En un excursus, D. Roldán vincula la reflexión de Míguez con la de Segundo, mediante un
ejercicio muy sistemático y, finalmente, incluye una entrevista que le hizo en mayo de 2007, en la
que hablan de diversos tópicos como los aportes de la teología de la liberación o la teología del
pluralismo religioso. Bien podríamos concluir con su respuesta a la pregunta sobre los desafíos de
la primera:

Creo que se debe seguir pensando en la misma línea de la Teología de la Liberación; la sociedad ha cambiado y
ha asumido como suyas muchas de las banderas que en su momento enarbolaron los movimientos de
resistencia y la Teología de la Liberación. Seguramente habrá modificaciones y reorientaciones que hacer; pero
el devenir histórico lejos de mostrar un fracaso de la Teología de la Liberación, manifiesta una agudización de
aquello que la Teología de la Liberación combatía. (p. 137)

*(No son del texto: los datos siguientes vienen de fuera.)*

Lemma drain_from_spec txs i pool :
  mp_inv pool →
  ∃ n pool', drain_from txs i pool = (Ok (i + n)%nat, pool') ∧ (n ≤ length txs)%nat
    ∧ mp_inv pool' ∧ mp_capacity pool' = mp_capacity pool
    ∧ (∃ added, clone_fifo pool' = clone_fifo pool ++ added ∧ added `sublist_of` take n txs)
    ∧ ∀ t, t ∈ take n txs → is_Some (mp_txs pool' !! tx_tx_hash t).
Proof.
  revert i pool. induction txs as [|t txs IH]; intros i pool Hi; cbn [drain_from].
  { exists 0%nat, pool. rewrite Nat.add_0_r. split_and!; [done|done|done|done| |by intros t ?%elem_of_nil].
    exists []. by rewrite app_nil_r. }
  assert (∃ added, clone_fifo pool = clone_fifo pool ++ added ∧ added `sublist_of` take 0 (t :: txs)) as Hstop
    by (exists []; by rewrite app_nil_r).
  pose proof (drain_step t pool Hi) as Hstep.
  destruct (try_submit_pending_drain t pool) as [[[]|e|] pool1]; [| |done].
  - destruct Hstep as (Hi1&Hq1&Hc1). destruct (IH (S i) pool1 Hi1) as (n&pool'&->&Hn&Hi'&Hc'&(added&Hq&Hsub)&Hin).
    exists (S n), pool'. split_and!; [by rewrite Nat.add_succ_r|simpl; lia|done|congruence| |].
    + exists (t :: added). split; [by rewrite Hq, Hq1, <- (assoc_L (++))|]. by constructor.
    + intros u [->|Hu]%elem_of_cons; [|by apply Hin].
      assert (t ∈ clone_fifo pool') as Ht by (rewrite Hq, Hq1; set_solver).
      apply (clone_fifo_elem _ _ _ (mi_views _ Hi')) in Ht. by rewrite Ht.
  - destruct Hstep as [-> Hdup].
    destruct (decide (e = DuplicateTransaction)) as [->|Hne].
    + destruct (IH (S i) pool Hi) as (n&pool'&->&Hn&Hi'&Hc'&(added&Hq&Hsub)&Hin).
      exists (S n), pool'. split_and!; [by rewrite Nat.add_succ_r|simpl; lia|done|done| |].
      * exists added. split; [done|]. by constructor.
      * intros u [->|Hu]%elem_of_cons; [|by apply Hin]. destruct (Hdup eq_refl) as [v Hv].
        pose proof (mv_hash _ _ (mi_views _ Hi) _ _ Hv) as Hh.
        assert (v ∈ clone_fifo pool') as Hvin.
        { rewrite Hq. apply elem_of_app. left. apply (clone_fifo_elem _ _ _ (mi_views _ Hi)). by rewrite Hh. }
        apply (clone_fifo_elem _ _ _ (mi_views _ Hi')) in Hvin. rewrite Hh in Hvin. by rewrite Hvin.
    + exists 0%nat, pool. rewrite Nat.add_0_r. split_and!; [by destruct e|lia|done|done|done|].
      by intros u ?%elem_of_nil.
Qed.

(** Replacing the file either happens completely or leaves the file as it was. *)
Lemma write_pending_atomic_spec path payload d data :
  with_extension path "tril.tmp" ≠ path → d_files d !! path = Some data →
  ∃ r d', write_pending_atomic path payload d = (r, d')
    ∧ ((r = Ok tt ∧ d_files d' !! path = Some payload)
       ∨ (∃ e, r = Err e) ∧ d_files d' !! path = Some data).
Proof.
  intros Hne Hd. unfold write_pending_atomic, rename_replace_pending_file. set (tmp := with_extension path "tril.tmp") in *.
  assert (∃ d1, (fs_write tmp payload d = (Ok tt, d1) ∧ d_files d1 !! tmp = Some payload
                 ∨ ∃ e, fs_write tmp payload d = (Err e, d1)) ∧ d_files d1 !! path = Some data) as (d1&Hw&Hd1).
  { exists (fs_write tmp payload d).2. unfold fs_write, next_outcome.
    destruct (d_faults d) as [|[|[k|] e|ok] os]; cbn [d_files set_file fst snd];
      (split; [|by rewrite ?lookup_insert_ne by done]).
    1, 2, 5: left; split; [done|apply lookup_insert_eq].
    all: right; by eexists. }
  unfold sbind at 1. destruct Hw as [[-> Htmp]|[e ->]]; [|by eexists _, _; split; [done|]; right; eauto].
  unfold sbind at 1. destruct (io_call_files d1) as [Hf2 Hr2]. destruct (io_call d1) as [r2 d2]. cbn [fst snd] in *.
  rewrite <- Hf2 in Htmp, Hd1. destruct Hr2 as [->|[e ->]]; [|by eexists _, _; split; [done|]; right; eauto].
  unfold sbind at 1. destruct (io_call_files d2) as [Hf3 Hr3]. destruct (io_call d2) as [r3 d3]. cbn [fst snd] in *.
  rewrite <- Hf3 in Htmp, Hd1. destruct Hr3 as [->|[e ->]]; [|by eexists _, _; split; [done|]; right; eauto].
  unfold fs_rename. unfold sbind at 1 2.
  destruct (io_call_files d3) as [Hf4 Hr4]. destruct (io_call d3) as [r4 d4]. cbn [fst snd] in *.
  rewrite <- Hf4 in Htmp, Hd1. destruct Hr4 as [->|[e ->]]; [|by eexists _, _; split; [done|]; right; eauto].
  unfold sbind at 1, sget, sput. rewrite Htmp.
  destruct (String.eqb (path_parent path) ""); [eexists _, _; split; [done|]; left; split; [done|apply lookup_insert_eq]|].
  set (d5 := mkDisk _ _). assert (∀ d, d_files (try_call d).2 = d_files d) as Htry.
  { intros d0. unfold try_call. destruct (io_call_files d0) as [Hf _]. by destruct (io_call d0) as [[]?]. }
  pose proof (Htry d5) as H5. destruct (try_call d5) as [[] d6]; cbn [snd] in *.
  - eexists _, _. split; [done|]. left. split; [done|]. rewrite Htry, H5. apply lookup_insert_eq.
  - eexists _, _. split; [done|]. left. split; [done|]. rewrite H5. apply lookup_insert_eq.
Qed.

Así pues, el volumen de Alberto y David Roldán es un magnífico resumen y una puerta de
entrada sumamente solvente para quien desee profundizar en la obra de uno de los fundadores de
la nueva teología protestante latinoamericana.4

4Cf. L. Cervantes-Ortiz, “Génesis de la nueva teología protestante latinoamericana (1949-1970)”, en Cuadernos de


Teología, Instituto Universitario ISEDET, vol. XXIII, 2004, pp. 221-250, disponible en:
www3.est.edu.br/nepp/revista/018/ano08n1_01.pdf.